■ **Work item**
A line qualifies if it holds the string "PathError". Copy every qualifying line from the records.
Material shown START
(** * fileutils: symlink-aware rename, directory lock, recursive chown

    A shallow embedding of the Go package [fileutils] (functions
    [Lrename], [LockDir], [ChownRecursiveFrom] and the error type
    [SymlinkResolutionError]) over a model of the parts of the Go
    standard library ([os], [path/filepath], [errors], [golang.org/x/sys/unix])
    that the package calls. *)

From Stdlib Require Import ZArith NArith Lia.
From stdpp Require Import base option list strings gmap sorting.

Open Scope Z_scope.

(** Paths are sequences of components; [filepath.Join dir name] appends a
    component. *)
Abbreviation path := (list string).

Definition Join (dir : path) (name : string) : path := dir ++ [name].

Definition path_str (p : path) : string := "/" +:+ String.concat "/" p.

(** ** Go error values *)

Inductive Errno :=
| ENOENT | EACCES | EPERM | EEXIST | ENOTDIR | EISDIR | EINVAL
| ENOTEMPTY | EBADF | EIO | ELOOP | EBUSY | ENOSPC | EROFS | ENOLCK.

#[global] Instance Errno_eq_dec : EqDecision Errno.
Proof. solve_decision. Defined.

(** The dynamic values an [error] interface holds in this program.  A nil
    interface is [None] in [option error].

    - [SyscallErrno]: [syscall.Errno], a value type.
    - [PathError], [LinkError]: [*fs.PathError], [*os.LinkError].
    - [errorString]: what [errors.New] and [fmt.Errorf] without [%w] build.
    - [wrapError]: what [fmt.Errorf] with one [%w] builds; [msg] is the
      formatted text and [err] the wrapped operand.
    - [ESymlinkResolution]: a [SymlinkResolutionError] struct value.
    - [SkipDir], [SkipAll], [ErrClosed]: the sentinels of [io/fs] and [os]. *)
#[warnings="-register-all"]
Inductive error :=
| SyscallErrno (e : Errno)
| PathError (Op : string) (Path : path) (Err : error)
| LinkError (Op : string) (Old New : path) (Err : error)
| errorString (s : string)
| wrapError (msg : string) (err : error)
| ESymlinkResolution (msg : string) (err : option error)
| SkipDir
| SkipAll
| ErrClosed.
Lemma toilets_summary_counts_witness :
  let s1 :=
    (Enhanced.start_cleaning "u1" 0 EnhancedSystem.cleaner_session
       (Some "toilet_001") (EnhancedSystem.initial_state 0)).1 in
  exists l sm,
    Enhanced.get_toilets 1 EnhancedSystem.cleaner_session s1
      = (Response 200 "", Some (l, length (Enhanced.toilets_data s1), sm))
    /\ EnhancedSystem.identity <$> l
       = EnhancedSystem.identity <$> Enhanced.toilets_data s1
    /\ (Enhanced.clean sm + Enhanced.moderate sm + Enhanced.dirty sm
        + length
            (filter
               (fun t =>
                  negb (str_in (Enhanced.status t)
                          ["Clean"; "Moderate"; "Dirty"]))
               (Enhanced.toilets_data s1))
        = length (Enhanced.toilets_data s1))%nat.
Proof.
  intros s1.
  apply (toilets_summary_counts 1 EnhancedSystem.cleaner_session
           "cleaner@example.com" s1).
  reflexivity.
Defined.

(** ** Requests of the staff service *)

Section StaffRequests.
Import Staff StaffSystem.

Lemma staff_find_toilet_insert d l i t t' :
  find_toilet d l = Some (i, t) ->
  id t' = id t ->
  find_toilet d (<[i := t']> l) = Some (i, t').
Proof.
  intros Hf Hid. apply list_find_Some in Hf as (Hi & Hp & Hlt).
  apply list_find_Some. split; [|split].
  - apply list_lookup_insert_eq. by eapply lookup_lt_Some.
  - congruence.
  - intros j y Hj Hji. rewrite list_lookup_insert_ne in Hj by lia.
    by eapply Hlt.
Qed.

Lemma staff_start_cleaning_success uuid4 now sess d s :
  code (start_cleaning uuid4 now sess d s).2 = 200 ->
  exists u i t,
    sess = Some u
    /\ find_toilet d (toilets_data s) = Some (i, t)
    /\ cleaner_assigned t = Some (user_email u).
Proof.
  unfold start_cleaning. destruct sess as [u|]; [|discriminate].
  destruct (find_toilet d (toilets_data s)) as [[i t]|] eqn:Hf;
    [|discriminate].
  destruct (cleaner_assigned t) as [a|] eqn:Ha; [|discriminate].
  cbn [option_string_eqb].
  destruct (String.eqb_spec a (user_email u)) as [->|]; [|discriminate].
  intros _. by exists u, i, t.
Qed.

Lemma staff_complete_cleaning_accepts uuid4 now u d s g i t :
  find_toilet d (toilets_data s) = Some (i, t) ->
  cleaner_assigned t = Some (user_email u) ->
  (complete_cleaning uuid4 now (Some u) d s g).1 =
    (State
       (<[i := set_last_cleaned now
                 (set_hygiene_score (randint 85 100 g).1
                    (set_status "Clean" t))]> (toilets_data s))
       (staff_updates s ++
          [Update uuid4 (id t) (name t) "cleaning_completed" (status t)
             "Clean" (randint 85 100 g).1 (user_name u) now
             (default "🚻" (icon t))])
       (sent_to_public s ++
          [Update uuid4 (id t) (name t) "cleaning_completed" (status t)
             "Clean" (randint 85 100 g).1 (user_name u) now
             (default "🚻" (icon t))]),
     Response 200 "Cleaning completed successfully").
Proof.
  intros Hf Ha. unfold complete_cleaning, rand_bind, rand_ret.
  rewrite Hf, Ha. cbn [option_string_eqb]. rewrite String.eqb_refl.
  reflexivity.
Qed.

Lemma staff_complete_cleaning_success uuid4 now sess d s g :
  code (complete_cleaning uuid4 now sess d s g).1.2 = 200 ->
  exists u i t,
    sess = Some u
    /\ find_toilet d (toilets_data s) = Some (i, t)
    /\ cleaner_assigned t = Some (user_email u).
Proof.
  unfold complete_cleaning, rand_bind, rand_ret.
  destruct sess as [u|]; [|discriminate].
  destruct (find_toilet d (toilets_data s)) as [[i t]|] eqn:Hf;
    [|discriminate].
  destruct (cleaner_assigned t) as [a|] eqn:Ha; [|discriminate].
  cbn [option_string_eqb].
  destruct (String.eqb_spec a (user_email u)) as [->|]; [|discriminate].
  intros _. by exists u, i, t.
Qed.

(** What a transition of the staff service does: nothing, or one toilet
    rewritten and one entry appended to the ledger and handed to the
    sender. *)
Lemma staff_step_shape uuid4 now a s :
  step uuid4 now a s = s
  \/ exists i t' e,
       step uuid4 now a s
       = State (<[i := t']> (toilets_data s)) (staff_updates s ++ [e])
           (sent_to_public s ++ [e])
       /\ entry_ok e.
Proof.
  destruct a as [sess d | sess d g]; cbn [step].
  - destruct (code (start_cleaning uuid4 now sess d s).2 =? 200) eqn:E.
    + apply Z.eqb_eq in E.
      apply staff_start_cleaning_success in E
        as (u & i & t & -> & Hf & Ha).
      rewrite (staff_start_cleaning_accepts _ _ _ _ _ i t) by done.
      right. eexists _, _, _. split; [reflexivity|]. by left.
    + left. revert E. unfold start_cleaning.
      repeat match goal with
             | |- context [match ?x with _ => _ end] => destruct x
             end; cbn [fst snd code]; try reflexivity.
      discriminate.
  - destruct (code (complete_cleaning uuid4 now sess d s g).1.2 =? 200)
      eqn:E.
    + apply Z.eqb_eq in E.
      apply staff_complete_cleaning_success in E
        as (u & i & t & -> & Hf & Ha).
      rewrite (staff_complete_cleaning_accepts _ _ _ _ _ _ i t) by done.
      right. eexists _, _, _. split; [reflexivity|]. right.
      cbn [update_type new_status new_score].
      pose proof (randint_range 85 100 g ltac:(lia)). done.
    + left. revert E. unfold complete_cleaning, rand_bind, rand_ret.
      repeat match goal with
             | |- context [match ?x with _ => _ end] => destruct x
             end; cbn [fst snd code]; try reflexivity.
      discriminate.
Qed.
End StaffRequests.



(** X14.  In every run of the staff service the ledger only grows at its
    end, the registry keeps its length, and every entry written to the
    ledger is handed to the sender, once and in the same order: if the two
    lists agree before the run they agree after it. *)
Theorem staff_ledger_append_only trace s :
  Staff.staff_updates s
    `prefix_of` Staff.staff_updates (StaffSystem.run trace s)
  /\ length (Staff.toilets_data (StaffSystem.run trace s))
     = length (Staff.toilets_data s)
  /\ (Staff.sent_to_public s = Staff.staff_updates s ->
      Staff.sent_to_public (StaffSystem.run trace s)
      = Staff.staff_updates (StaffSystem.run trace s)).
Proof.
  revert s. induction trace as [|[[uuid4 now] a] trace IH]; intros s.
  - by repeat split.
  - cbn [StaffSystem.run].
    destruct (IH (StaffSystem.step uuid4 now a s)) as (Hp & Hl & Hs).
    destruct (staff_step_shape uuid4 now a s)
      as [E | (i & t' & e & E & _)]; rewrite E in *.
    + by repeat split.
    + cbn [Staff.staff_updates Staff.toilets_data Staff.sent_to_public]
        in *.
      split; [|split].
      * etransitivity; [|exact Hp]. by apply prefix_app_r.
      * by rewrite Hl, length_insert.
      * intros Heq. apply Hs. by rewrite Heq.
Qed.

Lemma staff_ledger_append_only_witness :
  let s := StaffSystem.example_state 0 in
  let trace :=
    [("u1", 1,
      StaffSystem.StartCleaning (Some StaffSystem.cleaner)
        (Some "toilet_001"));
     ("u2", 2,
      StaffSystem.CompleteCleaning (Some StaffSystem.cleaner)
        (Some "toilet_001") (EnhancedSystem.constant_rng 7))] in
  length (Staff.staff_updates (StaffSystem.run trace s)) = 2%nat
  /\ Staff.sent_to_public (StaffSystem.run trace s)
     = Staff.staff_updates (StaffSystem.run trace s).
Proof.
  intros s trace. split; [reflexivity|].
  apply (staff_ledger_append_only trace s). reflexivity.
Defined.

(** X15.  Every ledger entry the staff service writes is well formed: a
    cleaning_started entry leads into "Cleaning in Progress", a
    cleaning_completed entry leads to Clean with a score in [85, 100]; a
    ledger of such entries stays one through every run. *)
Theorem staff_ledger_entries_ok trace s :
  Forall StaffSystem.entry_ok (Staff.staff_updates s) ->
  Forall StaffSystem.entry_ok
    (Staff.staff_updates (StaffSystem.run trace s)).
Proof.
  revert s. induction trace as [|[[uuid4 now] a] trace IH]; intros s Hs.
  - exact Hs.
  - cbn [StaffSystem.run]. apply IH.
    destruct (staff_step_shape uuid4 now a s)
      as [E | (i & t' & e & E & He)]; rewrite E; [exact Hs|].
    cbn [Staff.staff_updates]. apply Forall_app. split; [exact Hs|].
    by constructor.
Qed.

Lemma staff_ledger_entries_ok_witness :
  let trace :=
    [("u1", 1,
      StaffSystem.StartCleaning (Some StaffSystem.cleaner)
        (Some "toilet_001"));
     ("u2", 2,
      StaffSystem.CompleteCleaning (Some StaffSystem.cleaner)
        (Some "toilet_001") (EnhancedSystem.constant_rng 7))] in
  Forall StaffSystem.entry_ok
    (Staff.staff_updates
       (StaffSystem.run trace (StaffSystem.example_state 0))).
Proof.
  intros trace.
  apply (staff_ledger_entries_ok trace (StaffSystem.example_state 0)).
  constructor.
Defined.

(** X16.  An accepted complete-cleaning of the staff service needs no
    start before it: whatever the toilet's status, the toilet becomes Clean
    with a score in [85, 100], stamped as cleaned now, and the appended
    cleaning_completed entry carries the status the toilet really had. *)
Theorem staff_complete_cleaning_effects uuid4 now sess d s g :
  let r := (Staff.complete_cleaning uuid4 now sess d s g).1 in
  code r.2 = 200 ->
  exists i t t' e,
    Staff.find_toilet d (Staff.toilets_data s) = Some (i, t)
    /\ Staff.toilets_data r.1 = <[i := t']> (Staff.toilets_data s)
    /\ Staff.status t' = "Clean"
    /\ 85 <= Staff.hygiene_score t' <= 100
    /\ Staff.last_cleaned t' = now
    /\ Staff.cleaner_assigned t' = Staff.cleaner_assigned t
    /\ Staff.staff_updates r.1 = (Staff.staff_updates s ++ [e])%list
    /\ Staff.update_type e = "cleaning_completed"
    /\ Staff.previous_status e = Staff.status t
    /\ Staff.new_status e = "Clean"
    /\ Staff.new_score e = Staff.hygiene_score t'
    /\ Staff.timestamp e = now.
Proof.
  intros r H. subst r.
  apply staff_complete_cleaning_success in H as (u & i & t & -> & Hf & Ha).
  rewrite (staff_complete_cleaning_accepts _ _ _ _ _ _ i t) by done.
  eexists i, t, _, _.
  cbn [fst Staff.toilets_data Staff.staff_updates].
  split; [exact Hf|]. split; [reflexivity|].
  pose proof (randint_range 85 100 g ltac:(lia)). done.
Qed.
Lemma respects_control m mk p ty : respects (Split.control m mk p ty).
Proof. unfold Split.control. respects_auto. Qed.

Lemma respects_handleOther m mk tn op p ty : respects (Split.handleOther m mk tn op p ty).
Proof. unfold Split.handleOther. respects_auto. Qed.

(** The two blocks that touch the store: the entry a DELETE adds is paid
    for by the timeout it arms; the UPDATE an INSERT writes is paid for
    by the entry it removes. *)
Lemma respects_trackDelete m mk tn p ts old rid :
  respects (Split.trackDelete m mk tn p ts old rid).
Proof.
  intros s. unfold Split.trackDelete.
  destruct (writable tn) eqn:Hw;
    [|munfold; rewrite (interpolate_unwritable _ _ Hw); cbn; apply paid_refl].
  mrun.
  destruct (interpolate _) as [k|]; cbn; [|apply paid_refl].
  unfold paid. cbn. rewrite !collapsed_app. cbn.
  pose proof (map_size_insert k
    {| commitTs := ts; timestamp := clock s; data := old; armed := next_handle s |}
    (recentDeletes s)) as Hsz.
  destruct (recentDeletes s !! k); unfold id in Hsz; lia.
Qed.
Theorem intercepted_tx_reject_witness :
  proxyCall false "request" env_reject (tx_call [JObj []])
  = ([EvChainId; EvDispatch (TxRequest (JStr "0x1") (JObj []))],
     Exn (ProviderError 4001 "PocketUniverse Tx Signature: User denied transaction signature."))
  /\ no_forward (fst (proxyCall false "request" env_reject (tx_call [JObj []]))).
Proof.
  apply (intercepted_tx_reject false "request" env_reject (tx_call [JObj []])
           (JArr [JObj []]) (JObj []) (JStr "0x1")); reflexivity.
Defined.

(** C5: a call whose request method is none of the three intercepted ones
    is forwarded with the same arguments, its result is the original
    method's, and nothing is sent to the request manager. *)
Theorem non_reserved_method_forwarded (disable : bool) (prop : string) (env : Env)
    (args : list JSVal) (m : JSVal) :
  get_prop (nth 0 args JUndef) "method" = Ok m ->
  is_str m "eth_signTypedData_v3" = false ->
  is_str m "eth_signTypedData_v4" = false ->
  is_str m "eth_sendTransaction" = false ->
  proxyCall disable prop env args = ([EvForward args], originalCall env args)
  /\ no_dispatch (fst (proxyCall disable prop env args)).
Proof.
  intros Hm H3 H4 Ht.
  assert (E : proxyCall disable prop env args = ([EvForward args], originalCall env args)).
  { unfold proxyCall. destruct (handlerGet disable prop); [reflexivity|].
    unfold wrapper. rewrite Hm. simpl. rewrite H3, H4, Ht. reflexivity. }
  split; [exact E|]. rewrite E. intros r [H|H]; [discriminate H | contradiction].
Qed.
Material shown END
■ **Written response**
    - [PathError], [LinkError]: [*fs.PathError], [*os.LinkError].
| PathError (Op : string) (Path : path) (Err : error)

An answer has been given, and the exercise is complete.